A los padres hay que enseñarlos… no castigarlos. (Una…
Nunca olvido la primera vez que me atreví a plantarle cara a mi padre, un hombre autoritario, voluntarioso y con la fortaleza física de un paquidermo.
Tendría yo unos 13 años de edad, cuando por fin solté lo que desde hacía tanto llevaba por dentro.
El impasse surgió a causa de una prohibición suya la cual me parecía del todo injusta e inapropiada.
No sé ―o a lo mejor sí― de dónde saqué el valor para enfrentarlo con una firmeza inesperada para él, mirarlo directamente a los ojos y replicar:
―¿Crees que eres un buen padre porque me impones las cosas y tengo que obedecer? Pues estás muy equivocado. Me estás enseñando a ser abusivo y nada más.
Debo confesar que dije aquello temblando de pánico. Suponía que después de tal desafío lo que me esperaba era la inmediata hospitalización en alguna sala de traumatología.
Para mi sorpresa, el hombre quedó estupefacto y sin habla. Tratando de recuperar el control hizo el ademán de lanzarme una bofetada, pero su gesto quedó en suspenso ante un nuevo reto de mi parte:
―¡Eso!, pégame a ver si me callo. ¿Ves como no sabes educar a tus hijos? Piensas que haciéndome callar evitas saber que eres injusto. ¡Lo eres y lo seguirás siendo, aunque me mates a golpes!
A todas estas mi madre intentaba calmar los ánimos con súplicas dolientes hacia los bandos en disputa.
Resumo el desenlace: Los azotes esperados no llegaron, me fui a la habitación rumiando una ruda protesta y dejé de hablarle a mi padre por dos semanas.
El armisticio se firmó un día en que, dejando de lado su coraza defensiva, el otrora Stalin aficionado me invitó amablemente al cine solos él y yo.
Entendí su forma de disculparse y acepté. Pasamos de maravilla la función y disfruté de los helados que compartimos a la salida, descubrí su lado sensible, se lo ratifiqué con una actitud favorable y allí mismo comenzó a desarrollarse una larga amistad que duró hasta varias décadas después cuando le dio por despedirse de este mundo.
Cuento esta anécdota como un mensaje a los hijos que han guardado resentimientos hacia unos padres ignorantes de su torpeza y descuidados en sus estilos de crianza.
Castigarlos parece ser lo único que merecen y para conseguirlo, a quienes se sienten víctimas de maltratos les importa poco sacrificarse ellos mismos.

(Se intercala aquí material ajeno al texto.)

(** X27.  End to end, without a cache: the cells of the latest positions go
    to the provider in batches of at most 50, one request per batch.  When
    the provider answers the request of each batch with a success and a
    reading for each position of that batch, the handler answers 200 and
    every balloon of the response has a weather entry, a reading made from
    the provider's answer. *)
Theorem every_balloon_gets_weather_when_the_provider_answers
    (treasure : nat -> TreasureReply) (w : World) :
  cacheNotConfigured env ->
  (forall k batch,
     batchesOf (clusterLatestPointsIntoCells (GET_balloons (fun _ => clock w) treasure)) !! k
     = Some batch ->
     answersFirst (length batch) (open_meteo env (requests_sent w + k))) ->
  exists payload w',
    GET env treasure w = (Response200 payload, w')
    /\ payload_balloons payload = GET_balloons (fun _ => clock w) treasure
    /\ forall track,
         In track (obj_values (payload_balloons payload)) ->
         exists wx, latestWeather payload !! id track = Some (FromProvider wx).
Proof.
  intros Hconf Hanswers.
  destruct (GET_balloons_keys (fun _ => clock w) treasure) as [Hnd _].
  destruct (fetchWeatherForAllBalloons_answered
              (GET_balloons (fun _ => clock w) treasure) w Hnd
              (buildBalloonHistory_ok _ _) Hconf Hanswers)
    as (lw & w' & Hrun & Hall).
  unfold GET. rewrite Hrun. eexists _, _. split_and!; [reflexivity|reflexivity|].
  exact Hall.
Qed.

End EndToEnd.

Section EndToEndRuns.
Import Weather Route Runtime.

Lemma twoBalloons_one_cell :
  map length
    (batchesOf (clusterLatestPointsIntoCells (GET_balloons (fun _ => 0) Inputs.twoBalloons)))
  = [1%nat].
Proof. vm_compute. reflexivity. Qed.

Lemma every_balloon_gets_weather_when_the_provider_answers_witness :
  exists payload w',
    GET Inputs.noCache Inputs.twoBalloons Inputs.freshWorld = (Response200 payload, w')
    /\ payload_balloons payload = GET_balloons (fun _ => 0) Inputs.twoBalloons
    /\ forall track,
         In track (obj_values (payload_balloons payload)) ->
         exists wx, latestWeather payload !! id track = Some (FromProvider wx).
Proof.
  apply (every_balloon_gets_weather_when_the_provider_answers Inputs.noCache
           Inputs.twoBalloons Inputs.freshWorld).
  - left. reflexivity.
  - intros k batch Hk. cbn [clock Inputs.freshWorld] in Hk.
    assert (Hlen : [1%nat] !! k = Some (length batch)).
    { rewrite <- twoBalloons_one_cell.
      exact (eq_trans (list_lookup_fmap length _ k) (f_equal (fmap length) Hk)). }
    destruct k as [|k]; [|discriminate Hlen]. injection Hlen as Hlen. rewrite <- Hlen.
    exists 200%nat, (JArr [Inputs.pointAnswer]), [Inputs.pointAnswer].
    split; [reflexivity|]. split; [reflexivity|]. split; [reflexivity|].
    intros j Hj. destruct j as [|j]; [|lia].
    exists Inputs.currentWeather. split; reflexivity.
Defined.

End EndToEndRuns.

(** ** Cache writes (route.ts) *)

Section CacheWrites.
Import Weather Route.
Context `{JsBuiltins} (env : Env).

Lemma cacheWrites_spec batch (result : gmap string BalloonWeather) :
  (length (cacheWrites batch result) <= length batch)%nat
  /\ forall k s,
       In (k, s) (cacheWrites batch result)
       <-> exists cell wx,
             In cell batch /\ result !! key cell = Some wx
             /\ k = weatherCacheKey cell /\ s = JSON_stringify wx.
Proof.
  unfold cacheWrites. split.
  - induction batch as [|cell batch IH]; [done|]. cbn [omap list_omap length].
    destruct (result !! key cell); cbn [length]; lia.
  - intros k s. rewrite <- list_elem_of_In, list_elem_of_omap. split.
    + intros (cell & Hcell & Hsome). destruct (result !! key cell) as [wx|] eqn:Hwx; [|done].
      injection Hsome as <- <-. exists cell, wx. by rewrite <- list_elem_of_In.
    + intros (cell & wx & Hcell & Hwx & -> & ->). exists cell.
      rewrite list_elem_of_In. split; [done|]. by rewrite Hwx.
Qed.

(** X28.  With a cache client and a positive time-to-live, every iteration
    of the batch loop ends with one pipeline command, sent after the call of
    [fetchOpenMeteoBatch] returned (which, for a batch that is not empty,
    asked the provider).  It carries one write per cell of the batch for
    which that call returned a reading, the reading as a string under the
    cell's cache key, and it is sent even when the call returned none (then
    with no writes).  The iteration fails exactly when the pipeline is
    rejected; otherwise it counts one request and merges the readings that
    the call returned into [cellWeather]. *)
Theorem every_batch_ends_with_a_pipeline (client : Redis) (ttlSeconds : number)
    (batch : list Cell) (st1 : LoopState) (w : World) :
  num_lt (S754_zero false) ttlSeconds = true ->
  exists result w1 evs,
    let writes := cacheWrites batch result in
    fetchOpenMeteoBatch env batch 0 w = (Ok result, w1)
    /\ trace w1 = trace w ++ evs
    /\ Forall notRedis evs
    /\ (batch <> [] -> (requests_sent w < requests_sent w1)%nat)
    /\ issueBatch env (Some client) ttlSeconds batch st1 w
       = (if redis_exec env writes
          then Ok {| requestsInWindow := requestsInWindow st1 + 1;
                     windowStart := windowStart st1;
                     cellWeather := mergeBatch result (cellWeather st1) |}
          else Throw RedisRejected,
          await env (EvPipeline writes ttlSeconds) 0 w1)
    /\ (length writes <= length batch)%nat
    /\ (forall k s,
          In (k, s) writes
          <-> exists cell wx,
                In cell batch /\ result !! key cell = Some wx
                /\ k = weatherCacheKey cell /\ s = JSON_stringify wx).
Proof.
  intros Httl.
  destruct (fetchOpenMeteoBatch_effects env batch w)
    as (result & evs & Hrun & Htrace & _ & Hnr & _).
  exists result, (snd (fetchOpenMeteoBatch env batch 0 w)), evs. cbv zeta.
  destruct (cacheWrites_spec batch result) as [Hlen Hwrites].
  split_and!; [exact Hrun|exact Htrace|exact Hnr| | |exact Hlen|exact Hwrites].
  - destruct batch as [|c cs]; [done|]. intros _.
    apply (fetchOpenMeteoBatch_asks env c cs maxRetries 0 w). lia.
  - unfold issueBatch, bind. rewrite Hrun, Httl. unfold pipelineExec, ret.
    by destruct (redis_exec env (cacheWrites batch result)).
Qed.

End CacheWrites.

Section CacheWritesRuns.
Import Weather Route Runtime.

Lemma every_batch_ends_with_a_pipeline_witness :
  exists result w1 evs,
    let writes := cacheWrites [Inputs.cellA] result in
    fetchOpenMeteoBatch MoreInputs.cachedNull [Inputs.cellA] 0 Inputs.freshWorld
    = (Ok result, w1)
    /\ trace w1 = trace Inputs.freshWorld ++ evs
    /\ Forall notRedis evs
    /\ ([Inputs.cellA] <> [] -> (requests_sent Inputs.freshWorld < requests_sent w1)%nat)
    /\ issueBatch MoreInputs.cachedNull (Some MoreInputs.cacheClient)
         (num_of_Z 900) [Inputs.cellA] MoreInputs.loopStart Inputs.freshWorld
       = (if redis_exec MoreInputs.cachedNull writes
          then Ok {| requestsInWindow := requestsInWindow MoreInputs.loopStart + 1;
                     windowStart := windowStart MoreInputs.loopStart;
                     cellWeather := mergeBatch result (cellWeather MoreInputs.loopStart) |}
          else Throw RedisRejected,
          await MoreInputs.cachedNull (EvPipeline writes (num_of_Z 900)) 0 w1)
    /\ (length writes <= length [Inputs.cellA])%nat
    /\ (forall k s,
          In (k, s) writes
          <-> exists cell wx,
                In cell [Inputs.cellA] /\ result !! key cell = Some wx
                /\ k = weatherCacheKey cell /\ s = JSON_stringify wx).
Proof.
  apply (every_batch_ends_with_a_pipeline MoreInputs.cachedNull MoreInputs.cacheClient
           (num_of_Z 900) [Inputs.cellA] MoreInputs.loopStart Inputs.freshWorld).
  reflexivity.
Defined.

End CacheWritesRuns.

A ellos pregunto: ¿No saldría mejor educar a tiempo a sus progenitores? ¿Darles una clase de «parentalidad» que les haga cambiar de comportamiento o al menos reflexionar sobre sus errores?
Desde luego, hay padres necios y poco dados a aprender, pero no son la mayoría.
Más son los simples repetidores de métodos que les fueron aplicados en su momento y que tienden a reciclar como autómatas, en la creencia de que siguen siendo útiles.
Durante el tiempo que he dedicado al trabajo de orientación y terapia familiar he podido comprobar que una confrontación razonada, valiente y decidida es el mejor despertador para la consciencia de quienes asumieron su función, como diría Serrat: «Sin conocer el oficio y sin vocación».
A mí me sirvió de mucho.
Un acceso de locura a los 13 años desvió el rumbo que llevaba hacia una rebeldía equivocada y un rencor enfermizo, para colocarme en el rol de docente convencido de su poder para enseñar sin castigos.
El resultado fue ganarme a un amigo fiel e incomparable.
Ojalá otros elijan un camino similar y encuentren el tesoro que yo encontré.
Ojalá también les ayude a ser los padres que quisieron para sí mismos. Se ahorrarán refriegas innecesarias y lo mejor de todo, tendrán hijos agradecidos.
¿Acaso se puede pedir otra recompensa?